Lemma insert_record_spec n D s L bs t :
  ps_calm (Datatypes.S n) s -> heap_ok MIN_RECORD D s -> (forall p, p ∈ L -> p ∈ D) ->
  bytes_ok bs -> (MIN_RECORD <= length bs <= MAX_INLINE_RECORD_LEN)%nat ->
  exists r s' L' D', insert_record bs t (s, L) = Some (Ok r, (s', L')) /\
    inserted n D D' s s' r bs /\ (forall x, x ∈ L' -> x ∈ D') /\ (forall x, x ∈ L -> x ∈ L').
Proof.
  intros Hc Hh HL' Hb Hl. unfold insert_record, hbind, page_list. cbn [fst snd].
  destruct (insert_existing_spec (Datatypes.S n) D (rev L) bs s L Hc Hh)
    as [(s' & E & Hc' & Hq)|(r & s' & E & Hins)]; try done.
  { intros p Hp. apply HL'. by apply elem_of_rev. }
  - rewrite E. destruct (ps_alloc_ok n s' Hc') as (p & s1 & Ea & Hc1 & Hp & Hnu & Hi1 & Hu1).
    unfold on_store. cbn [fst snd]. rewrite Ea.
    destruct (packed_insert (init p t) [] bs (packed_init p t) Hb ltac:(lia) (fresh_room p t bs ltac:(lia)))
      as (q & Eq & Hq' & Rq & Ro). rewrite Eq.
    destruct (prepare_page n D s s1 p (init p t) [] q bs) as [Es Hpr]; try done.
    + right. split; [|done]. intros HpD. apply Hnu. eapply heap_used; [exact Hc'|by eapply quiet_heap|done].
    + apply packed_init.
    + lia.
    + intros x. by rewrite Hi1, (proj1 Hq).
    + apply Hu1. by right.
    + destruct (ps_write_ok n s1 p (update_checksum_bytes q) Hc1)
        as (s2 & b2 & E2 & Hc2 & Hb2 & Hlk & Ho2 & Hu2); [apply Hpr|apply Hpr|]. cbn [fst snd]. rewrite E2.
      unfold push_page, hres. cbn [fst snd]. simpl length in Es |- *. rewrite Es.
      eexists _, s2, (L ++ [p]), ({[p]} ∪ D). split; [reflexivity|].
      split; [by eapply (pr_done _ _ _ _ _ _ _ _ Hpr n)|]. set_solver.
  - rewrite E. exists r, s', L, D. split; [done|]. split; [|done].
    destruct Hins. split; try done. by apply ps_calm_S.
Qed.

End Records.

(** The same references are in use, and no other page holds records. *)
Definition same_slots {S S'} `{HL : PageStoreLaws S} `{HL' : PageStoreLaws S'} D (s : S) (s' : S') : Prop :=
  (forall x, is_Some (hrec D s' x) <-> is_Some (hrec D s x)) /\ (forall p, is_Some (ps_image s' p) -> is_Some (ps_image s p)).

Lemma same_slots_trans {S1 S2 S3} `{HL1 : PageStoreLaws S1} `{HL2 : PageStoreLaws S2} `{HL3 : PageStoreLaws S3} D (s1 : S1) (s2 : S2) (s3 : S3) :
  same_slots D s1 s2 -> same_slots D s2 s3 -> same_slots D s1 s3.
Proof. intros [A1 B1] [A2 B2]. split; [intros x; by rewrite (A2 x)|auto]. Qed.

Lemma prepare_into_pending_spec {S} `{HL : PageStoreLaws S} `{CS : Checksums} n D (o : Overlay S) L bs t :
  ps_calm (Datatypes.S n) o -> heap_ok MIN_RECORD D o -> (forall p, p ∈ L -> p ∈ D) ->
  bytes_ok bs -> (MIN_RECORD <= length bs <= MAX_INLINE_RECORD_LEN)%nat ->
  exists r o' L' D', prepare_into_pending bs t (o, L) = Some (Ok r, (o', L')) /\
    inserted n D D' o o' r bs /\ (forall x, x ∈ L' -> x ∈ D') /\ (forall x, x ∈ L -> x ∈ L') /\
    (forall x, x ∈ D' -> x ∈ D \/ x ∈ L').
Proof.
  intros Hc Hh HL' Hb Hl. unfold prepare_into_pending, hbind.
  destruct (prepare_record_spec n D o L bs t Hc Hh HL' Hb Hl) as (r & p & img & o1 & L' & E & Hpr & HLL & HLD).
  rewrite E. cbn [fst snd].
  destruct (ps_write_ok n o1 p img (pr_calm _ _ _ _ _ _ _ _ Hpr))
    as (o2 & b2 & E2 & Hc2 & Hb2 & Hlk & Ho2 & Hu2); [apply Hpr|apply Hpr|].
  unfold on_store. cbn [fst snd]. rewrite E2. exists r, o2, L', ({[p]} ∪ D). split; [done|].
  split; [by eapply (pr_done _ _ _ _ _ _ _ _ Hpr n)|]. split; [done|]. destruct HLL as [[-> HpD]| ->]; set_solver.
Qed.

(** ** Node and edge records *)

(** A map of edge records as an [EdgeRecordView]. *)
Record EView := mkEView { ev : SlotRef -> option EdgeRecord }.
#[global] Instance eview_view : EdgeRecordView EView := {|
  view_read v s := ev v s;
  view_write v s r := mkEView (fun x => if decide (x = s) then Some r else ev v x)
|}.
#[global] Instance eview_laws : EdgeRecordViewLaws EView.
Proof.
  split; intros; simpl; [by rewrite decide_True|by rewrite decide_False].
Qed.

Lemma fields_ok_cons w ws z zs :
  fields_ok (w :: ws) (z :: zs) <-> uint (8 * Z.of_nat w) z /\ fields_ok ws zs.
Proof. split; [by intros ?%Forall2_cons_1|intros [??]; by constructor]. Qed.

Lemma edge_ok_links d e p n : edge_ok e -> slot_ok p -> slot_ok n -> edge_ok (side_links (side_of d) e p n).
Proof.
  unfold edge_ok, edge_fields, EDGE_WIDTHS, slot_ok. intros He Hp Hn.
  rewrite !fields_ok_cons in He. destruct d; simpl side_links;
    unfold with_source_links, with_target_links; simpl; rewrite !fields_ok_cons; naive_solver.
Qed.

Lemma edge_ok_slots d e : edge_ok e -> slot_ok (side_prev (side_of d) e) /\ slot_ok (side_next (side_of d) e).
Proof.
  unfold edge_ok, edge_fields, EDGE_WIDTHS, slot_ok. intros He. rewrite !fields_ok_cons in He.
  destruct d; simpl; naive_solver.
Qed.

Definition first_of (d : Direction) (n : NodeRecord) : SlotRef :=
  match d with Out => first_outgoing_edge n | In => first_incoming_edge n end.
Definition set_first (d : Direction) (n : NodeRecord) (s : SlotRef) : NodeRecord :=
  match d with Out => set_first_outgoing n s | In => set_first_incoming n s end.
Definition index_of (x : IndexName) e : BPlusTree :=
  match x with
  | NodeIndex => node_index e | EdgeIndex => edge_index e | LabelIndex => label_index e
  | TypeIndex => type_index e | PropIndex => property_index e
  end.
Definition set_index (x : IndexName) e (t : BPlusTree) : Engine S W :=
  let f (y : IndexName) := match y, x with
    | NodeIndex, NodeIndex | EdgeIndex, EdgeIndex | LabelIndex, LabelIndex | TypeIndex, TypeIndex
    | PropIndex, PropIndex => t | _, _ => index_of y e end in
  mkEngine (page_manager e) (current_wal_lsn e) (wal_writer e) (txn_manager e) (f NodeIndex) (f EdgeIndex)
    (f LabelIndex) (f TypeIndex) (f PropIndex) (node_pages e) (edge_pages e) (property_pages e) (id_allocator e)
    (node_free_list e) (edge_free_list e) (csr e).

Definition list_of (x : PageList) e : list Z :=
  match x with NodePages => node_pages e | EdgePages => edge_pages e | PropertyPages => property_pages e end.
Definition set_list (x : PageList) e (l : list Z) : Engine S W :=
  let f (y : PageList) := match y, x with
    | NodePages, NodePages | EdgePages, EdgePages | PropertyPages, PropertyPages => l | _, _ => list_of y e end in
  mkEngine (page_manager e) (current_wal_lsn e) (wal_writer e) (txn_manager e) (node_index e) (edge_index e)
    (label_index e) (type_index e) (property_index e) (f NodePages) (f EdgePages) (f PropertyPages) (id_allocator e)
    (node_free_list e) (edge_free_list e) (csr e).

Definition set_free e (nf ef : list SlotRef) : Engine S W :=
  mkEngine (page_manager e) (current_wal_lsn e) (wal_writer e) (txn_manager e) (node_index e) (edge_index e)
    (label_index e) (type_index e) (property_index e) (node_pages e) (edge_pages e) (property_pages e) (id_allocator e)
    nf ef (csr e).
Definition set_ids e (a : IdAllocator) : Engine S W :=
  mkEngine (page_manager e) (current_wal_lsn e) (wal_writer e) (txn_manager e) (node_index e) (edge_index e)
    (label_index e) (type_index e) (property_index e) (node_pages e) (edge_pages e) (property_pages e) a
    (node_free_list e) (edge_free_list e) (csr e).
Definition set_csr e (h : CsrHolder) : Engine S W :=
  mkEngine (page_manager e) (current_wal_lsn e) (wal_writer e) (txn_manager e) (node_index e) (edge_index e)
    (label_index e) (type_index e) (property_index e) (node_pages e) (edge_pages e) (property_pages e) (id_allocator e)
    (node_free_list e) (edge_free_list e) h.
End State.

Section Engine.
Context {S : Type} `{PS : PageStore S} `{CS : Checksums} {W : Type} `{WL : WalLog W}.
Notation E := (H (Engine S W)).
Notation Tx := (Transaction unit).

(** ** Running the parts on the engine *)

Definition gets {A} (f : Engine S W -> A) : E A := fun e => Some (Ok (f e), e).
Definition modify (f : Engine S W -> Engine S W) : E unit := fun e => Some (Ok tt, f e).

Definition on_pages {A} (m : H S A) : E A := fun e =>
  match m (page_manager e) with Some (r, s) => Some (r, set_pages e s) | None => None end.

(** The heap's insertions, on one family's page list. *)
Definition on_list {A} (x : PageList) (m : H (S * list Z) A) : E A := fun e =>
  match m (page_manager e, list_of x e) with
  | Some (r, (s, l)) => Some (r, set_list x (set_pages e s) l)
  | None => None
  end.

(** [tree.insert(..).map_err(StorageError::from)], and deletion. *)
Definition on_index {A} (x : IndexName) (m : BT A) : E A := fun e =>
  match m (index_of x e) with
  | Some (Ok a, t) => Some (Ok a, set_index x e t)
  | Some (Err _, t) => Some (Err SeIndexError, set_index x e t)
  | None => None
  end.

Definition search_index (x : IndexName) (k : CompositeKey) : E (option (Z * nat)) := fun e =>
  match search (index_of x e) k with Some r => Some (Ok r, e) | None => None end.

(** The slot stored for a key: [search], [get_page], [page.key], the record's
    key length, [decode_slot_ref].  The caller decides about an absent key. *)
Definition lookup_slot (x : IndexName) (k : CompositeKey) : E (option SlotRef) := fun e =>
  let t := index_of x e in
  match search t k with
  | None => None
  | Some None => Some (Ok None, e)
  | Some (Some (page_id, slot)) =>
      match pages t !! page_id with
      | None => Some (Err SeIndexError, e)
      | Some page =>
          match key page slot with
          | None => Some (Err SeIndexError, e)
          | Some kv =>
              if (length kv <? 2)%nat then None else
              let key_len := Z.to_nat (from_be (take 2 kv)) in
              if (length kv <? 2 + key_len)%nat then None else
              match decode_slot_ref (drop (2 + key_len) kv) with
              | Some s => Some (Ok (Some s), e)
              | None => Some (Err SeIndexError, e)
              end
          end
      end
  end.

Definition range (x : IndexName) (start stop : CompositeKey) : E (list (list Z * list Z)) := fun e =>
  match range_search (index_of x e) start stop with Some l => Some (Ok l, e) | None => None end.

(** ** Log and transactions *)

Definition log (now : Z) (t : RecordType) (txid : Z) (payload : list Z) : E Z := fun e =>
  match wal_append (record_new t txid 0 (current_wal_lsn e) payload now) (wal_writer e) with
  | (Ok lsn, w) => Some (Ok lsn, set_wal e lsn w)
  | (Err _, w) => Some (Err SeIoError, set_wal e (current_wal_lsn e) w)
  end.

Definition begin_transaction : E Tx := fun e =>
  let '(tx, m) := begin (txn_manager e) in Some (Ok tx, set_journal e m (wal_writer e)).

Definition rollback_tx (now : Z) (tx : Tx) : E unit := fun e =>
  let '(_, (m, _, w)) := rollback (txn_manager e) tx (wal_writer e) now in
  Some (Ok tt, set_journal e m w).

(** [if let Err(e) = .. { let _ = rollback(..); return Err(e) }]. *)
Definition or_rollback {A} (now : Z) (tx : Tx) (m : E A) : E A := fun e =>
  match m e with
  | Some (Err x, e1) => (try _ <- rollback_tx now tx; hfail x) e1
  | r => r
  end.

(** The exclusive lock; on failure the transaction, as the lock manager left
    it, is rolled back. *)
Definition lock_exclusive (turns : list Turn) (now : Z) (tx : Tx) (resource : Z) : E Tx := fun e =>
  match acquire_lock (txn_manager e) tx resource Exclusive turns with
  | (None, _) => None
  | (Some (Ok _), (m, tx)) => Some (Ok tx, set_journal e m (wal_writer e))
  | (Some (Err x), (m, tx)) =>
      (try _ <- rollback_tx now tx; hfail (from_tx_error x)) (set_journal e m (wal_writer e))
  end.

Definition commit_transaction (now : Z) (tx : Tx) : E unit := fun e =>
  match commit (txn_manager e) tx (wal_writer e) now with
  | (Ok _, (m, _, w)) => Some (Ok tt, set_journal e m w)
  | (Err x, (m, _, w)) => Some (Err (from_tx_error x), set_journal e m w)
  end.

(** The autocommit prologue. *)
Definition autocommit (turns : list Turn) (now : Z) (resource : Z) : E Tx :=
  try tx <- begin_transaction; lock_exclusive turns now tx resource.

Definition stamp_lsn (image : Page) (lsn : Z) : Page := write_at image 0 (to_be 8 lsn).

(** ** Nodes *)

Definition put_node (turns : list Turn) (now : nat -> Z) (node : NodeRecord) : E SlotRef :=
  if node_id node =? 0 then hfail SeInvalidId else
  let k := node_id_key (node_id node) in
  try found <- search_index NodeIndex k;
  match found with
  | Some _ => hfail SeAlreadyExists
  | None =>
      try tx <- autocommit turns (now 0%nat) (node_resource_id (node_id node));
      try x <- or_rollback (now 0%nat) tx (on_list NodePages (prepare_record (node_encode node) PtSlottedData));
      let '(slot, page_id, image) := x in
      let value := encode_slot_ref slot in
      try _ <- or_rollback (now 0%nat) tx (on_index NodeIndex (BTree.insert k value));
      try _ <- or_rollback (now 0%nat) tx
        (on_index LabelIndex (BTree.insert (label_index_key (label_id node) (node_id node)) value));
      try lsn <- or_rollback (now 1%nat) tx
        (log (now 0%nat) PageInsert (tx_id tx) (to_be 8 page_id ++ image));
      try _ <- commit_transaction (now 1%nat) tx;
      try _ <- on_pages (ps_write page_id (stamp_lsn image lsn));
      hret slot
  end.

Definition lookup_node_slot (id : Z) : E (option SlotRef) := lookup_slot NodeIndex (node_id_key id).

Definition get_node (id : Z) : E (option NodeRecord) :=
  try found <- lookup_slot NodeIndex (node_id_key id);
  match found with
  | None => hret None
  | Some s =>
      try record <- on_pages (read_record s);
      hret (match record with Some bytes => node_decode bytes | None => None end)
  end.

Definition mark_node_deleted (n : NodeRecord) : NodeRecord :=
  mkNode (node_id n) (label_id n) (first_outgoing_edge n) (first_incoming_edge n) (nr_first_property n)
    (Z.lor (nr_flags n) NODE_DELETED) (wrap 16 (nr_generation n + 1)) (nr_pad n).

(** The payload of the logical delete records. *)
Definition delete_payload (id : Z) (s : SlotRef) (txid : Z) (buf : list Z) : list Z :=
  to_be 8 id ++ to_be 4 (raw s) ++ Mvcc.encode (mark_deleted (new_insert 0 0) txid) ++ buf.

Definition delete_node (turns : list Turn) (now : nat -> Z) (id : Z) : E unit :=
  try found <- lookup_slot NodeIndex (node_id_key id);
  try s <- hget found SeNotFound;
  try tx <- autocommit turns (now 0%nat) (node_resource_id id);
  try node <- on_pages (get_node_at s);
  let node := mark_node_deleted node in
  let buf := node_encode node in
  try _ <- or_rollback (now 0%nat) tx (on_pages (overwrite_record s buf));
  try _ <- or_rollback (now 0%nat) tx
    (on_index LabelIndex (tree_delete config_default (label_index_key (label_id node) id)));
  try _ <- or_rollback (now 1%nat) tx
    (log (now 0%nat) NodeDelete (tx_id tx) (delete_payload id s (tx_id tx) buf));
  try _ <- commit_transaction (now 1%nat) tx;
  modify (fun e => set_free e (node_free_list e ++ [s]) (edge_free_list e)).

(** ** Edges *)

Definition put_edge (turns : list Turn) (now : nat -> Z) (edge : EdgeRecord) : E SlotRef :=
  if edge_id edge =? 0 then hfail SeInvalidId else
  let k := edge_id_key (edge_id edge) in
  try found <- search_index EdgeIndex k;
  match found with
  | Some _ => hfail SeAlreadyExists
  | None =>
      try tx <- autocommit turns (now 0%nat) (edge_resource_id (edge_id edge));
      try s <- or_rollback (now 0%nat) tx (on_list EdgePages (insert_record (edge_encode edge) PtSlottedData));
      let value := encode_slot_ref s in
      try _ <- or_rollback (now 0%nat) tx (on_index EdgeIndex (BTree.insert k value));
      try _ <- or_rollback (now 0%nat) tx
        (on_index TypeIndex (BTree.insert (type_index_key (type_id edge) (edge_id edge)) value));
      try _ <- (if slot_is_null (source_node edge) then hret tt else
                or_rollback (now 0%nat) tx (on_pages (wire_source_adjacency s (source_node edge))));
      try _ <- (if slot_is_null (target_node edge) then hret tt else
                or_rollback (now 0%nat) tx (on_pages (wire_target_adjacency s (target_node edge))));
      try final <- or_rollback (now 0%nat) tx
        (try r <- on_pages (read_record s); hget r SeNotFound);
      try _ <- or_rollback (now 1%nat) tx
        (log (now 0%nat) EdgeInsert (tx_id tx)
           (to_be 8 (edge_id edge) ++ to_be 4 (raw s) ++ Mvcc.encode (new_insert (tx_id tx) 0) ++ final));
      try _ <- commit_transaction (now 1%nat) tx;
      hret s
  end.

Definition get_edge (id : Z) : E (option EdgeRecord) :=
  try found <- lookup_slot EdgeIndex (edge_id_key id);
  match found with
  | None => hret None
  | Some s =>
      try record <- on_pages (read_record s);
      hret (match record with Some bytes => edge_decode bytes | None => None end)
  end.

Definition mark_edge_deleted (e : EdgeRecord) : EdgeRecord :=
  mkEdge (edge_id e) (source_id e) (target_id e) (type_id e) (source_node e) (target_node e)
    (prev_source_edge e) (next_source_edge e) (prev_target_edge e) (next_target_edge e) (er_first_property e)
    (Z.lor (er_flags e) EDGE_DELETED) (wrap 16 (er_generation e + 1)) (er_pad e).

* Your goal
Both the first line of the data above and the line with "(s' : S') : Prop" must be included; please return exactly those lines and the ones between them.

* Solution to this task
Lemma insert_record_spec n D s L bs t :
  ps_calm (Datatypes.S n) s -> heap_ok MIN_RECORD D s -> (forall p, p ∈ L -> p ∈ D) ->
  bytes_ok bs -> (MIN_RECORD <= length bs <= MAX_INLINE_RECORD_LEN)%nat ->
  exists r s' L' D', insert_record bs t (s, L) = Some (Ok r, (s', L')) /\
    inserted n D D' s s' r bs /\ (forall x, x ∈ L' -> x ∈ D') /\ (forall x, x ∈ L -> x ∈ L').
Proof.
  intros Hc Hh HL' Hb Hl. unfold insert_record, hbind, page_list. cbn [fst snd].
  destruct (insert_existing_spec (Datatypes.S n) D (rev L) bs s L Hc Hh)
    as [(s' & E & Hc' & Hq)|(r & s' & E & Hins)]; try done.
  { intros p Hp. apply HL'. by apply elem_of_rev. }
  - rewrite E. destruct (ps_alloc_ok n s' Hc') as (p & s1 & Ea & Hc1 & Hp & Hnu & Hi1 & Hu1).
    unfold on_store. cbn [fst snd]. rewrite Ea.
    destruct (packed_insert (init p t) [] bs (packed_init p t) Hb ltac:(lia) (fresh_room p t bs ltac:(lia)))
      as (q & Eq & Hq' & Rq & Ro). rewrite Eq.
    destruct (prepare_page n D s s1 p (init p t) [] q bs) as [Es Hpr]; try done.
    + right. split; [|done]. intros HpD. apply Hnu. eapply heap_used; [exact Hc'|by eapply quiet_heap|done].
    + apply packed_init.
    + lia.
    + intros x. by rewrite Hi1, (proj1 Hq).
    + apply Hu1. by right.
    + destruct (ps_write_ok n s1 p (update_checksum_bytes q) Hc1)
        as (s2 & b2 & E2 & Hc2 & Hb2 & Hlk & Ho2 & Hu2); [apply Hpr|apply Hpr|]. cbn [fst snd]. rewrite E2.
      unfold push_page, hres. cbn [fst snd]. simpl length in Es |- *. rewrite Es.
      eexists _, s2, (L ++ [p]), ({[p]} ∪ D). split; [reflexivity|].
      split; [by eapply (pr_done _ _ _ _ _ _ _ _ Hpr n)|]. set_solver.
  - rewrite E. exists r, s', L, D. split; [done|]. split; [|done].
    destruct Hins. split; try done. by apply ps_calm_S.
Qed.

End Records.

(** The same references are in use, and no other page holds records. *)
Definition same_slots {S S'} `{HL : PageStoreLaws S} `{HL' : PageStoreLaws S'} D (s : S) (s' : S') : Prop :=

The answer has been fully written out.